### [Required action]
Copy nothing but the lines below running from the line containing "Lemma fixed_documented : re_meta" through the line containing "exists a j, Build", both end lines included.

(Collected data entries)
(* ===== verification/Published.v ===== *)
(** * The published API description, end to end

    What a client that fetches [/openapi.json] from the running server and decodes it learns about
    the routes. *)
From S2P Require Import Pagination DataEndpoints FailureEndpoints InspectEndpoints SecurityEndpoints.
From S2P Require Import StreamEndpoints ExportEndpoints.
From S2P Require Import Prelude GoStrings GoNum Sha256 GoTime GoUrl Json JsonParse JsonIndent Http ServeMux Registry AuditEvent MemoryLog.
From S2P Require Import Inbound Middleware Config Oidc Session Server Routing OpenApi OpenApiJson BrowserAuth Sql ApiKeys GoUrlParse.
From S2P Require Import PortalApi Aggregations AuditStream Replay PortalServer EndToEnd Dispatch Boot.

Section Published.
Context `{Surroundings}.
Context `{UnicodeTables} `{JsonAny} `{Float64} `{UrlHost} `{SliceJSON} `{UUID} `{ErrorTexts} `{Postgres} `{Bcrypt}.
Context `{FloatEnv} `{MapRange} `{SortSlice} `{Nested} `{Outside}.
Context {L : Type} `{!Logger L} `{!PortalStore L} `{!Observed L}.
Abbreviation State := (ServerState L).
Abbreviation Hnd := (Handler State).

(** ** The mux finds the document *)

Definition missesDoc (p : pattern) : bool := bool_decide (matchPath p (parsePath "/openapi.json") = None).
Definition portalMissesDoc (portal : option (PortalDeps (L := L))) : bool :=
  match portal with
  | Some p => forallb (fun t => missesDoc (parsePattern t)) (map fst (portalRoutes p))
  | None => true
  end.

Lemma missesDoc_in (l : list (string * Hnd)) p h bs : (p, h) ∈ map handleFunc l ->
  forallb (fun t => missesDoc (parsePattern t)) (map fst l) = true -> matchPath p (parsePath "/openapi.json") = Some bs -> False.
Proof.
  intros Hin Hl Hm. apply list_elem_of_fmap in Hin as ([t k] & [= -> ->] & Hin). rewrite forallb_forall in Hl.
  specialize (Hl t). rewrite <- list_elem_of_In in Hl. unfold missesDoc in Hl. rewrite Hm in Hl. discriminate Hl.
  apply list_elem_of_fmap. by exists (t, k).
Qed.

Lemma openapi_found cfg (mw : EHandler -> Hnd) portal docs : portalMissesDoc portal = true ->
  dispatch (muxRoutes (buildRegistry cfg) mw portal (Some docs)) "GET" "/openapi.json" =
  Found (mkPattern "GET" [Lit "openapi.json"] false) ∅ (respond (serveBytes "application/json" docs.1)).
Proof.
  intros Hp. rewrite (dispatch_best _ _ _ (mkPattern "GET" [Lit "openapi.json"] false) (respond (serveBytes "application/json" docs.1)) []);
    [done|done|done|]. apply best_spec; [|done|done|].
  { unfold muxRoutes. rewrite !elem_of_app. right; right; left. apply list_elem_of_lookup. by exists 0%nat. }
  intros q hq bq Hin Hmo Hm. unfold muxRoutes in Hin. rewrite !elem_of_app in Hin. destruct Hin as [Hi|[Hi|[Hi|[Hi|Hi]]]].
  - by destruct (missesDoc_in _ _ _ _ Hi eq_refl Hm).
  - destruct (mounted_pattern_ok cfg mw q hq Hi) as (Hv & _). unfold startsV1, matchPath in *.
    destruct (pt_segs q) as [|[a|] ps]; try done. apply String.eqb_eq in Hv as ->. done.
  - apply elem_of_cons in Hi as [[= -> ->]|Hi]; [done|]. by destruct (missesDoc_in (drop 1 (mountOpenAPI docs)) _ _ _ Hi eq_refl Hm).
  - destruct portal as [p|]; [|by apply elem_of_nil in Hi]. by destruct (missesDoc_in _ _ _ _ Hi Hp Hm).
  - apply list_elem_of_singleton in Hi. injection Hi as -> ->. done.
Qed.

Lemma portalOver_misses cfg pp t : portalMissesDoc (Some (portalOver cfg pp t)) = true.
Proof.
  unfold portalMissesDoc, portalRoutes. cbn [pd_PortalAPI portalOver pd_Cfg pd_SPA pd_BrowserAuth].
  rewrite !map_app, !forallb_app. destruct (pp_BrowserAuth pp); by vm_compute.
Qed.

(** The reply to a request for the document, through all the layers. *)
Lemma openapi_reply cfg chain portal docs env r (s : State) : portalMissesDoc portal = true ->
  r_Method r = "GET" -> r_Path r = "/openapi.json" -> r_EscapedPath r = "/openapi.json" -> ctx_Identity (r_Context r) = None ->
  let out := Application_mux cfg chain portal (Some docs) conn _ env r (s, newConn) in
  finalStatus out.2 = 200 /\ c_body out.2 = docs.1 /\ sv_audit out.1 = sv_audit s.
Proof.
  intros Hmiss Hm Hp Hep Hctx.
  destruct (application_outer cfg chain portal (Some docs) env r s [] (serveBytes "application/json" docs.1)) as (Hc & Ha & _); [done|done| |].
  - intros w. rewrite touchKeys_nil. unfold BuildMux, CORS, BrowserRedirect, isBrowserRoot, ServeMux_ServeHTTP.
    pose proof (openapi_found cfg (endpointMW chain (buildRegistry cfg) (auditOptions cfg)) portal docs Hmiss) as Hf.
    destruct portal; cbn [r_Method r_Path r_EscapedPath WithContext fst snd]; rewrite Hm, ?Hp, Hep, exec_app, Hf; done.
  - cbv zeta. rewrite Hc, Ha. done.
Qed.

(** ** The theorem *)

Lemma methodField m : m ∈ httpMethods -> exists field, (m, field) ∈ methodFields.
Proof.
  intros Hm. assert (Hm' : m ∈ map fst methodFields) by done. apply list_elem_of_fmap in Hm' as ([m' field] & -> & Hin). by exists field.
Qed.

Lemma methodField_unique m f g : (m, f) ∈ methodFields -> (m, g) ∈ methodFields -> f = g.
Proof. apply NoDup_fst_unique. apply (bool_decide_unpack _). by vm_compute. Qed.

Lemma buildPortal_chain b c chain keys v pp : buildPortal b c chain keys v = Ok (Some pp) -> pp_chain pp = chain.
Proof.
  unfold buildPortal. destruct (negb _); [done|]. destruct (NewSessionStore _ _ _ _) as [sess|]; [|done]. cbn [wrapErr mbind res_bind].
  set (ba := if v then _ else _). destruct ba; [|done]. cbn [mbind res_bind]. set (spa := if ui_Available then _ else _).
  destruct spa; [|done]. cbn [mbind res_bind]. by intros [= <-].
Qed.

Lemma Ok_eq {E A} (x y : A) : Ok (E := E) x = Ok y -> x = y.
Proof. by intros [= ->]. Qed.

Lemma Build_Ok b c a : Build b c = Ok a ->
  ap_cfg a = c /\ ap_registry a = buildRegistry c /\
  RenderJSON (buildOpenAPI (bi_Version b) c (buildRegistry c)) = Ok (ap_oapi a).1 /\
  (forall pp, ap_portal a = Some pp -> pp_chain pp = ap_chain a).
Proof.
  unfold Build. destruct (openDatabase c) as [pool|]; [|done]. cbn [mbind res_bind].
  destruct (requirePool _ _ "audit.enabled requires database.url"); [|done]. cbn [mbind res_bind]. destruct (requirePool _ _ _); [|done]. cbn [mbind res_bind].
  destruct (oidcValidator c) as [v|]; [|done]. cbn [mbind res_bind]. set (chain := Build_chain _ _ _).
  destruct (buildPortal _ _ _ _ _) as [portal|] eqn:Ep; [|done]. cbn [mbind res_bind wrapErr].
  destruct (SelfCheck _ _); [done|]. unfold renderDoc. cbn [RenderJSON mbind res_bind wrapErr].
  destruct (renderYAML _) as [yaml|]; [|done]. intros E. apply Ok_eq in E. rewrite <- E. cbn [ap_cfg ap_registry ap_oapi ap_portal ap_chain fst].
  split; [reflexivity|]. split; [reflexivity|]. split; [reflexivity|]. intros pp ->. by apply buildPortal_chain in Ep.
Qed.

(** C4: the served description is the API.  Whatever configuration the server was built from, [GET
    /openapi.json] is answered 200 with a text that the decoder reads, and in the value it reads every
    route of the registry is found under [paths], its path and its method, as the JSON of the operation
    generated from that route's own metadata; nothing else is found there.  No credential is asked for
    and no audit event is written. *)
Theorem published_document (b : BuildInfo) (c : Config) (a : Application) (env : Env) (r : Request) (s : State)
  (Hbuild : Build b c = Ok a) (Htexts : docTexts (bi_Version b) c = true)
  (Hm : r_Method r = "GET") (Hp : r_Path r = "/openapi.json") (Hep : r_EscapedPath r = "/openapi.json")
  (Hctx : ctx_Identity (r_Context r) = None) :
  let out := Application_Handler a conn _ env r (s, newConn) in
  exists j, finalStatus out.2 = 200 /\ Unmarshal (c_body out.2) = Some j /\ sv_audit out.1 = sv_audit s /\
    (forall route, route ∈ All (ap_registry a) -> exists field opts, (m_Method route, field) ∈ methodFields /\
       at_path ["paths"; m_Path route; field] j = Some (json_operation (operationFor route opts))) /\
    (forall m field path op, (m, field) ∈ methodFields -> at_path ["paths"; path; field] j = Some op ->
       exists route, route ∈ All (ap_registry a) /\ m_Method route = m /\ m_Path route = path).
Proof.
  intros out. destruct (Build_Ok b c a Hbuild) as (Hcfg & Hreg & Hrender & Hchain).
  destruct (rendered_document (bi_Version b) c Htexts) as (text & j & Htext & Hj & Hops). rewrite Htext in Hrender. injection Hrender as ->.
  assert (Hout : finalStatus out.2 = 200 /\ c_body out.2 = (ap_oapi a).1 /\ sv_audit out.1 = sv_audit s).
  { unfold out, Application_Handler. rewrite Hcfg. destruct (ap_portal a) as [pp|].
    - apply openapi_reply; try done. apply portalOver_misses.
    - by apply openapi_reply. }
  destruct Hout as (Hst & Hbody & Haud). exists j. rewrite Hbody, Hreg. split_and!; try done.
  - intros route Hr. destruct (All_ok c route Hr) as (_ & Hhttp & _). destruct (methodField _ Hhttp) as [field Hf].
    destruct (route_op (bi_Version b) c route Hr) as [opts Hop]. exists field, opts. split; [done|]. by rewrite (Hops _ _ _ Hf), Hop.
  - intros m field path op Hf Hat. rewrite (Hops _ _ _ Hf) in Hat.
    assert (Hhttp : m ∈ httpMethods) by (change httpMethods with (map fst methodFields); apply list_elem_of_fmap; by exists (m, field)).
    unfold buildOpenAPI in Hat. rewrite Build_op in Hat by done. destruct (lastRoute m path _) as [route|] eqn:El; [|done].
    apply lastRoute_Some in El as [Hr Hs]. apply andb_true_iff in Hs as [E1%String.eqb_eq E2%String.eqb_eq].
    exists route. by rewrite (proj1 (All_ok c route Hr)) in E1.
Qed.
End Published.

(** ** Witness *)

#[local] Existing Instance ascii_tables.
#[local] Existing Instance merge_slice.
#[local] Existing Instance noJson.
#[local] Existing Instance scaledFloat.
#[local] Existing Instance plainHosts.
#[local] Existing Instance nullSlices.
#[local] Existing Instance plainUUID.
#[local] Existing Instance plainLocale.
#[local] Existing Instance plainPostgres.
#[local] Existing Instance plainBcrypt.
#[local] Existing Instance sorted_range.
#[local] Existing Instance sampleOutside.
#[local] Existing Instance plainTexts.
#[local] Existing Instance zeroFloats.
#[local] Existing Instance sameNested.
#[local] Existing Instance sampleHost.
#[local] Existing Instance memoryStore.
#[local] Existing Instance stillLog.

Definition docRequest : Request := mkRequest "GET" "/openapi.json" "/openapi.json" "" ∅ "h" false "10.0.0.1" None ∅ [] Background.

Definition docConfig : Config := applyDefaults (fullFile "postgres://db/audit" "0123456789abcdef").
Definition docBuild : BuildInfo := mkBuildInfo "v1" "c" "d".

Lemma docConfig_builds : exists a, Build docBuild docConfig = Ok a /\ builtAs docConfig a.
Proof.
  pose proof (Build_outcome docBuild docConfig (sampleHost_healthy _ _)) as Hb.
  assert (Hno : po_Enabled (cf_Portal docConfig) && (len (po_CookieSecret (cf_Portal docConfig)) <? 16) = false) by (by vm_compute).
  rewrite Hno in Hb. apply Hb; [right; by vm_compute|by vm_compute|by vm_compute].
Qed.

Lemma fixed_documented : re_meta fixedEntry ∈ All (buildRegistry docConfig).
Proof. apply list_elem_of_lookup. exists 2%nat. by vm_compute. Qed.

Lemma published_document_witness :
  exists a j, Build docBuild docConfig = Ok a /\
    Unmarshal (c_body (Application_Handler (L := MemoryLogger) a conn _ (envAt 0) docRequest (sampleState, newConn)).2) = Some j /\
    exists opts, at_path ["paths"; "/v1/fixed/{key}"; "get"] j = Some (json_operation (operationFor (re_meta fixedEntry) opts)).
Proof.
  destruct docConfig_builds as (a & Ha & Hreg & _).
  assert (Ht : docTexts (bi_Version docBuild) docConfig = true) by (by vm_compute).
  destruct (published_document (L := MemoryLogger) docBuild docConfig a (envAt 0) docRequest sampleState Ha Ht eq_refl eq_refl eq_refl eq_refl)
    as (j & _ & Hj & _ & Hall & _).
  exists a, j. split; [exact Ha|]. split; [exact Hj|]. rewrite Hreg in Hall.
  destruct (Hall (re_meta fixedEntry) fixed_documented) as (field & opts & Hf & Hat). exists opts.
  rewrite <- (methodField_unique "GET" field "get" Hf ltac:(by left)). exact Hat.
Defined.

### [Exercise output]
Lemma fixed_documented : re_meta fixedEntry ∈ All (buildRegistry docConfig).
Proof. apply list_elem_of_lookup. exists 2%nat. by vm_compute. Qed.

Lemma published_document_witness :
  exists a j, Build docBuild docConfig = Ok a /\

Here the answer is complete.